(Saved data entries)
(* ===== verification/Control.v ===== *)
(** * The steps of a round of reconciliation

    Models the methods of [defaultGaleraControl] in [galera_control.go] that
    [runGalera] is made of: labels, phase and conditions, claims, upgrades,
    creation and termination of pods.  They use the pod control through its
    interface.  A copy of a pod is the pod itself: the callee does not keep it. *)
From S2P Require Import Prelude Types Objects Names PodLib Kube Utils PodControl.

(** The images the operator was started with *)
Record defaultGaleraControl := mkControl {
  gc_bootstrapImage : string;
  gc_backupImage : string }.

(** ** Lists of pods and claims *)

(** Data claims, and backup claims *)
Definition splitClaim (claims : list PersistentVolumeClaim)
    : list PersistentVolumeClaim * list PersistentVolumeClaim :=
  fold_left (λ '(dataClaims, bkpClaims) claim,
    let '(_, isbkp) := getClaimSuffixAndBackup claim.(claim_Name) in
    if (isbkp : bool) then (dataClaims, bkpClaims ++ [claim]) else (dataClaims ++ [claim], bkpClaims))
    claims ([], []).

Definition getMembersName (readyPods unreadyPods : list Pod) : list string * list string :=
  (pod_Name <$> readyPods, pod_Name <$> unreadyPods).

(** ** Labels *)

Section control.
Context `{GaleraPodControl} `{PodUtil} (gc : defaultGaleraControl).

Definition patch (galera : Galera) (pod : Pod) (actions : list PatchAction) : SM unit :=
  lift (PatchPodLabels galera pod actions).

Definition has_label (pod : Pod) (key : string) : bool := bool_decide (pod_label pod key ≠ None).

(** The last ready pod with a backup label *)
Definition findBackup (readyPods : list Pod) : option Pod :=
  last (filter (λ pod, has_label pod GaleraBackupLabel = true) readyPods).
(** ** Example *)

#[local] Existing Instances RetryLib_steps RetryLaws_steps NewRealGaleraPodControl realGaleraPodControl_laws
  examplePodUtil exampleRegexp exampleRevisionLib.

(** Two members out of three *)
Definition two_members : cluster := mkCluster (take 2 example_pods) (take 2 example_claims).

(** Every node says that it is primary, no other claim exists. *)
Definition answering_env : Env :=
  env_with_exec (λ _ _ _ _ _, ("| wsrep_cluster_status | Primary |", None)) env_ok.

(** The kubelet starts a pod. *)
Definition start (pod : Pod) : Pod :=
  mkPod pod.(pod_Name) pod.(pod_Namespace) pod.(pod_UID) pod.(pod_ResourceVersion) pod.(pod_Labels)
    pod.(pod_OwnerReferences) false pod.(pod_Spec)
    (mkPodStatus "Running" [false] "10.0.0.9" [("Ready", "True")]).

(** The controller of volumes binds a claim. *)
Definition bind (claim : PersistentVolumeClaim) : PersistentVolumeClaim :=
  mkClaim claim.(claim_Name) claim.(claim_Namespace) claim.(claim_UID) claim.(claim_ResourceVersion)
    claim.(claim_Labels) claim.(claim_OwnerReferences) false claim.(claim_Spec).

Lemma two_members_sound :
  sound two_members (example_pod "a" RoleWriter "10.0.0.1") (example_pod "b" RoleBackupWriter "10.0.0.2").
Proof.
  destruct (example_healthy (env_serviceGet env_ok) (env_pdbGet env_ok) (env_revisionList env_ok)
    emptyStatus 2 (or_introl eq_refl)) as [[Hm _ Hn Hk _ Hc _ _ _] Hw].
  split; [exact Hm|exact Hn|exact Hk| |exact Hc|exact Hw].
  repeat apply Forall_cons_2; [vm_compute; reflexivity..|apply Forall_nil_2].
Qed.

Lemma two_members_asked : asked (plain_galera emptyStatus) 3.
Proof. split; try reflexivity; [lia|apply (bool_decide_unpack _); vm_compute; exact I..|by vm_compute; lia]. Qed.

Lemma two_members_answered status : answers answering_env (with_Status status (plain_galera emptyStatus)) creds_up two_members.
Proof.
  split.
  - repeat apply Forall_cons_2; [intros h; vm_compute; reflexivity..|apply Forall_nil_2].
  - intros h. reflexivity.
  - intros h. by eexists.
  - intros h. split; [repeat apply Forall_cons_2; [split; [split; [done|reflexivity]|vm_compute; lia]..|apply Forall_nil_2]|].
    exists "abcde". split; apply (bool_decide_unpack _); vm_compute; exact I.
  - intros h name _. by eexists.
  - done.
  - done.
Qed.

Lemma syncGalera_converges_witness :
  (∃ st t, syncGalera example_control example_gucc (plain_galera running_status) (plain_galera running_status) "r1" "r1" 0
       two_members.(cl_pods) two_members.(cl_claims) answering_env [] = (Ok st, t) ∧ one_pod t) ∧
  ∃ c', length c'.(cl_pods) = 3%nat ∧ two_members.(cl_pods) ⊆ c'.(cl_pods) ∧
    round example_control example_gucc "r1" creds_up (plain_galera emptyStatus) (Forall reading) (λ _, True) c'.
Proof.
  pose proof (syncGalera_converges example_control example_gucc "r1" creds_up (plain_galera emptyStatus) 3 two_members
    _ _ two_members_asked two_members_sound ltac:(cbn; lia)) as H.
  destruct (H answering_env [] running_status 0 ltac:(right; right; right; reflexivity)
    (two_members_answered running_status)) as (st & t & E & Ht & Hc).
  split; [exists st, t; split; [exact E|exact Ht]|].
  exists (mkCluster (two_members.(cl_pods) ++ (start <$> created_pods t)) (two_members.(cl_claims) ++ (bind <$> created_claims t))).
  destruct (Hc (mkCluster (two_members.(cl_pods) ++ (start <$> created_pods t))
    (two_members.(cl_claims) ++ (bind <$> created_claims t)))) as (Hl & Hi & _ & Hr).
  - exists (start <$> created_pods t), (bind <$> created_claims t). split_and!; [| |reflexivity..].
    + apply Forall2_fmap_r, Forall_Forall2_diag, Forall_forall. intros p _. by split.
    + apply Forall2_fmap_r, Forall_Forall2_diag, Forall_forall. intros k _. by split.
  - split; [exact Hl|]. split; [exact Hi|exact Hr].
Defined.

THE PROBLEM> Lines from the top of the data above through the line containing "[runGalera] is made" must be repeated exactly. All other lines stay out.

EXERCISE RESPONSE>
(* ===== verification/Control.v ===== *)
(** * The steps of a round of reconciliation

    Models the methods of [defaultGaleraControl] in [galera_control.go] that
    [runGalera] is made of: labels, phase and conditions, claims, upgrades,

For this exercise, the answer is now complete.